Beginners

Most love stories celebrate the intoxicating fizz of first love or document the ugliness of relationship endings. And most family stories wallow in unhappiness and dysfunction. But Beginners is about something rare: a look at the fragility of the first steps toward another person, and at the painful, messy work of staying family when family is imperfect. It is, in other words, that astonishing entity: a grown-up story with real characters of real texture.
All of this is made possible by Mike Mills’ fearless script and direction, and his perfect trio of actors: Ewan McGregor as Oliver, a recently orphaned artist trying to comprehend his parents’ deaths and legacies; Christopher Plummer as Hal, the father who astounded him upon his mother’s death by revealing his homosexuality; and Inglourious Basterds‘ Mélanie Laurent as Anna, a rootless French actress with her own family darkness.

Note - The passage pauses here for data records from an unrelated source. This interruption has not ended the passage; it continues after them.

Lemma represents_compatible log d : represents log d -> feed_compatible d = true.
Proof.
  intros H. unfold feed_compatible.
  rewrite (rep_sequence _ _ H), (rep_watermark _ _ H), Z.eqb_refl. simpl.
  apply bool_decide_eq_true. by rewrite (rep_max_offset _ _ H).
Qed.

Lemma projections_ok_empty : projections_ok empty_db.
Proof. apply map_Forall_empty. Qed.

(** C6.  A write refines the log: for every database that represents a log, an
    accepted [upsert] or [delete] whose transaction meets no fault answers what the
    specification answers (the original revision for a repeated operation, before any
    comparison of revisions; a conflict when the operation was used for other content; a
    concurrent-write error with both revisions; the next revision otherwise) and leaves
    a database that represents the specification's log. *)
Theorem store_write_refines_log cap log d p expected o c fp now :
  represents log d -> pid_ok p -> opid_ok o -> len log < INT64_MAX -> 0 < now <= INT64_MAX ->
  accepted cap expected c fp -> no_collision log p o c fp ->
  let '(r, d') := write cap ok_env p expected o c now d in
  let '(r', log') := spec_write log p expected o c fp now in
  r = r' /\ represents log' d'.
Proof.
  intros H Hp Ho Hlen Hnow Hacc Hnc. rewrite (write_accepted _ _ _ _ _ _ _ _ _ Hacc).
  apply accepted_ok in Hacc as [Hc Hfp].
  pose proof (write_body_refines log d p expected o c fp now H Hp Ho Hc Hfp Hnc Hlen Hnow) as Href.
  rewrite run_transaction_ok. destruct (spec_write log p expected o c fp now) as [[w|e] log'] eqn:Hs.
  - by destruct Href as (d' & -> & Hrep).
  - destruct Href as [-> ->]. split; [|done].
    unfold spec_write in Hs. repeat case_match; by inversion Hs.
Qed.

Laurent delivers, ever so deftly, one of the richest recent portraits of contemporary womanhood. As the dying father who, at life’s end, finally exults in his true identity,
Christopher Plummer is unafraid to be vulnerable and selfish. There’s already awards talk for Plummer, but McGregor’s performance is the heart of this story about a man working to be true to himself.
Beginners is visually breathtaking, a collage of translucent vellum layers, with scenes and images out of chronological order but following emotional logic. Throughout, Oliver works on a project called The History
of Sadness, which starts at the beginning of time. Beginners looks unblinkingly at the sadness that delineates life, yet leaves us with joy.